טכניון מכון טכנולוגי לישראל
הטכניון מכון טכנולוגי לישראל - בית הספר ללימודי מוסמכים  
M.Sc Thesis
M.Sc StudentYael Yaniv
SubjectIdentification of the Sarcomere Contraction Control
Mechanism
DepartmentDepartment of Electrical Engineering
Supervisors Professor Emeritus Sivan Raphael (Deceased)
Professor Landesberg Amir


Abstract

Analysis of the hystereses in the force-length relation at constant calcium concentration and in the force-calcium relation at constant sarcomere length (SL) provides insight into the mechanisms that control cross-bridge (XB) recruitment. The hystereses are related here to two mechanisms that regulate the number of strong XBs: The cooperativity, whereby the number of strong XBs determines calcium affinity, and the mechanical feedback, whereby the shortening velocity determines the duration in which the XBs are at the strong state.
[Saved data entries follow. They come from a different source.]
(** A non-negative decimal below [10^(prec+E)] whose exponent is at least
    [E] has at most [prec] digits. *)
Lemma fits_of_value (d : Decimal) (E : Z) :
  nonneg d -> E <= exponent d -> (value d < 10 ^ (prec + E))%Q -> fits d.
Proof.
  unfold nonneg, fits. intros Hn He Hv.
  rewrite Z.abs_eq by exact Hn.
  destruct (Z.lt_ge_cases (coefficient d) (10 ^ prec)) as [|Hge]; [assumption|].
  exfalso. apply (Qlt_not_le _ _ Hv).
  assert (Hb : (value (mk 1 (prec + E)) == 10 ^ (prec + E))%Q)
    by (unfold value; cbn [coefficient exponent]; ring).
  rewrite <- Hb.
  apply (value_le_common (mk 1 (prec + E)) d E); cbn [coefficient exponent];
    [unfold prec; lia | exact He |].
  replace (prec + E - E) with prec by lia.
  pose proof (pow10_pos (exponent d - E) ltac:(lia)).
  pose proof (pow10_pos prec ltac:(unfold prec; lia)). nia.
Qed.

Lemma holds_nonneg E d q : holds E d q -> (0 <= q)%Q.
Proof. intros (Hn & _ & Hv). rewrite <- Hv. apply value_nonneg, Hn. Qed.

Lemma add_holds (E : Z) (a b : Decimal) (qa qb : Q) :
  holds E a qa -> holds E b qb -> (qa + qb < 10 ^ (prec + E))%Q ->
  holds E (add a b) (qa + qb).
Proof.
  intros (Na & Ea & Va) (Nb & Eb & Vb) Hlt.
  assert (Hv : (value (add_exact a b) == qa + qb)%Q)
    by (rewrite value_add_exact, Va, Vb; reflexivity).
  assert (Hf : fits (add_exact a b)).
  { apply (fits_of_value _ E).
    - apply add_exact_nonneg; assumption.
    - rewrite add_exact_exponent. lia.
    - rewrite Hv. exact Hlt. }
  unfold add. rewrite (fix_id _ Hf). repeat split.
  - apply add_exact_nonneg; assumption.
  - rewrite add_exact_exponent. lia.
  - exact Hv.
Qed.

Lemma mul_int_holds (E : Z) (a : Decimal) (qa : Q) (n : Z) :
  holds E a qa -> 0 <= n -> (qa * inject_Z n < 10 ^ (prec + E))%Q ->
  holds E (mul a (of_int n)) (qa * inject_Z n).
Proof.
  intros (Na & Ea & Va) Hn Hlt.
  assert (Hv : (value (mul_exact a (of_int n)) == qa * inject_Z n)%Q)
    by (rewrite value_mul_exact, value_of_int, Va; reflexivity).
  assert (Hnn : nonneg (mul_exact a (of_int n)))
    by (apply mul_exact_nonneg; [exact Na | unfold nonneg; cbn; exact Hn]).
  assert (Hf : fits (mul_exact a (of_int n))).
  { apply (fits_of_value _ E); [exact Hnn | cbn; lia | rewrite Hv; exact Hlt]. }
  unfold mul. rewrite (fix_id _ Hf). repeat split.
  - exact Hnn.
  - cbn. lia.
  - exact Hv.
Qed.

End ExactFacts.

Module ExactAgg.
Import Plan Estimator DecFacts ExactFacts.

Lemma hourly_exact_nonneg get_price ids :
  (forall id p, get_price id = Some p -> Dec.nonneg p) ->
  (0 <= hourly_exact get_price ids)%Q.
Proof.
  intros Hn. induction ids as [|id ids IH]; cbn [hourly_exact]; [apply Qle_refl|].
  assert (0 <= price_value (get_price id))%Q.
  { unfold price_value. destruct (get_price id) as [p|] eqn:E; [|apply Qle_refl].
    apply value_nonneg, (Hn id p E). }
  lra.
Qed.

Lemma hourly_fold_holds (E : Z) get_price :
  (forall id p, get_price id = Some p -> Dec.nonneg p /\ E <= Dec.exponent p) ->
  forall ids h q,
    Dec.holds E h q ->
    (q + hourly_exact get_price ids < 10 ^ (Dec.prec + E))%Q ->
    Dec.holds E (fold_left (hourly_step get_price) ids h)
                (q + hourly_exact get_price ids).
Proof.
  intros Hp. induction ids as [|id ids IH]; intros h q Hh Hlt;
    cbn [fold_left hourly_exact] in *.
  - destruct Hh as (H1 & H2 & H3). repeat split; try assumption.
    rewrite H3. ring.
  - assert (Hrest : (0 <= hourly_exact get_price ids)%Q)
      by (apply hourly_exact_nonneg; intros i p' E'; apply (Hp i p' E')).
    assert (Hstep : Dec.holds E (hourly_step get_price h id)
                      (q + price_value (get_price id))).
    { unfold hourly_step, price_value.
      destruct (get_price id) as [p|] eqn:Ep.
      - destruct (Hp id p Ep) as [Np Xp].
        destruct (Dec.truthy p) eqn:T.
        + apply add_holds; [exact Hh | repeat split; auto; reflexivity |].
          unfold price_value in Hlt. lra.
        + destruct Hh as (H1 & H2 & H3). repeat split; try assumption.
          unfold Dec.truthy in T. apply negb_false_iff, Z.eqb_eq in T.
          rewrite (value_coeff0 p T), H3. ring.
      - destruct Hh as (H1 & H2 & H3). repeat split; try assumption.
        rewrite H3. ring. }
    assert (Hq : (q + price_value (get_price id) + hourly_exact get_price ids
                  < 10 ^ (Dec.prec + E))%Q) by lra.
    destruct (IH _ _ Hstep Hq) as (H1 & H2 & H3).
    repeat split; try assumption. rewrite H3. ring.
Qed.

Lemma zero_holds (E : Z) : E <= 0 -> Dec.holds E (Dec.mk 0 0) 0.
Proof.
  intros H. unfold Dec.holds, Dec.nonneg. cbn [Dec.coefficient Dec.exponent].
  repeat split; first [lia | reflexivity].
Qed.

Lemma hourly_holds (E : Z) get_price ids :
  E <= 0 ->
  (forall id p, get_price id = Some p -> Dec.nonneg p /\ E <= Dec.exponent p) ->
  (hourly_exact get_price ids < 10 ^ (Dec.prec + E))%Q ->
  Dec.holds E (hourly get_price ids) (hourly_exact get_price ids).
Proof.
  intros HE Hp Hlt.
  destruct (hourly_fold_holds E get_price Hp ids (Dec.mk 0 0) 0 (zero_holds E HE))
    as (H1 & H2 & H3); [lra|].
  repeat split; try assumption. unfold hourly. rewrite H3. ring.
Qed.

Lemma tot_holds (E : Z) (h m : Dec.Decimal) (qh qm : Q) :
  Dec.holds E h qh -> Dec.holds E m qm ->
  (qm + 730 * qh < 10 ^ (Dec.prec + E))%Q ->
  Dec.holds E (tot h m) (qm + 730 * qh).
Proof.
  intros Hh Hm Hlt. unfold tot.
  pose proof (holds_nonneg _ _ _ Hh) as Ph.
  pose proof (holds_nonneg _ _ _ Hm) as Pm.
  destruct (Dec.gt0 h) eqn:G.
  - assert (Hmul : Dec.holds E (Dec.mul h (Dec.of_int 730)) (qh * inject_Z 730)).
    { apply mul_int_holds; [exact Hh | lia |].
      change (inject_Z 730) with 730%Q. lra. }
    destruct (add_holds E _ _ _ _ Hm Hmul) as (H1 & H2 & H3).
    + change (inject_Z 730) with 730%Q. lra.
    + repeat split; try assumption. rewrite H3.
      change (inject_Z 730) with 730%Q. ring.
  - destruct Hh as (Nh & _ & Vh). destruct Hm as (H1 & H2 & H3).
    repeat split; try assumption.
    unfold Dec.gt0 in G. apply Z.ltb_ge in G. unfold Dec.nonneg in Nh.
    assert (Z0 : Dec.coefficient h = 0) by lia.
    rewrite <- Vh, (value_coeff0 h Z0), H3. ring.
Qed.

Lemma flat_holds (E : Z) (price m : Dec.Decimal) (n : nat) (qm : Q) :
  Dec.nonneg price -> E <= Dec.exponent price -> Dec.holds E m qm ->
  (qm + inject_Z (Z.of_nat n) * (Dec.value price * 730) < 10 ^ (Dec.prec + E))%Q ->
  Dec.holds E (flat price n m)
              (qm + inject_Z (Z.of_nat n) * (Dec.value price * 730)).
Proof.
  intros Np Ep Hm Hlt. unfold flat.
  pose proof (holds_nonneg _ _ _ Hm) as Pm.
  pose proof (value_nonneg price Np) as Pp.
  destruct (Nat.ltb_spec 0 n) as [Hn|Hn].
  - assert (H1n : (1 <= inject_Z (Z.of_nat n))%Q).
    { change 1%Q with (inject_Z 1). rewrite <- Zle_Qle. lia. }
    set (k := inject_Z (Z.of_nat n)) in *.
    set (v := Dec.value price) in *.
    assert (Hkv : (v * 730 <= k * (v * 730))%Q) by nra.
    assert (Hbase : Dec.holds E (Dec.mul price (Dec.of_int 730)) (v * inject_Z 730)).
    { apply mul_int_holds; [repeat split; auto; reflexivity | lia |].
      change (inject_Z 730) with 730%Q. lra. }
    assert (Hmul : Dec.holds E (Dec.mul (Dec.mul price (Dec.of_int 730))
                                        (Dec.of_int (Z.of_nat n)))
                              (v * inject_Z 730 * k)).
    { apply mul_int_holds; [exact Hbase | lia |].
      fold k. change (inject_Z 730) with 730%Q. lra. }
    destruct (add_holds E _ _ _ _ Hm Hmul) as (H1 & H2 & H3).
    + change (inject_Z 730) with 730%Q. lra.
    + repeat split; try assumption. rewrite H3.
      change (inject_Z 730) with 730%Q. ring.
  - assert (n = 0)%nat as -> by lia.
    destruct Hm as (H1 & H2 & H3). repeat split; try assumption.
    rewrite H3. cbn. ring.
Qed.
The study simulates the phenomena and defines the role of these feedbacks. The model that couples calcium kinetics with XB cycling was built on Matlab's Simulink. Counterclockwise (CCW) hysteresis is obtained in the force-length plane, when only the cooperativity mechanism exists. Conversely clockwise (CW) hysteresis is obtained when only the mechanical feedback exists. In agreement with the experimental observations CCW hystereses are obtained at low frequencies (<3Hz) and the direction is reversed to CW at higher frequencies (>3Hz). The cooperativity dominates at low frequencies and allows the muscle to adapt XB recruitment to slow changes in the loading conditions. The changeover frequency from CCW to CW hysteresis defines the velocity limit above which the muscle absorbs rather than generates energy.  The hysteresis in the force-calcium relation is conveniently explained by the same cooperativity mechanism. The model developed has the three cardinal features: stability, observability and controllability. To validate these features of the model, linearization was performed. The system has four poles, three at the left side of the complex plane and one integrating pole at the origin. Therefore the system has BIBO stability. The system is minimal and is therefore observable and controllable; the system output is controlled by the input and the output reflects all the properties of the system. This model, that is based on the description of the intracellular control of the sarcomere contraction, can be integrated to describe cardiac and multiple skeletal muscle.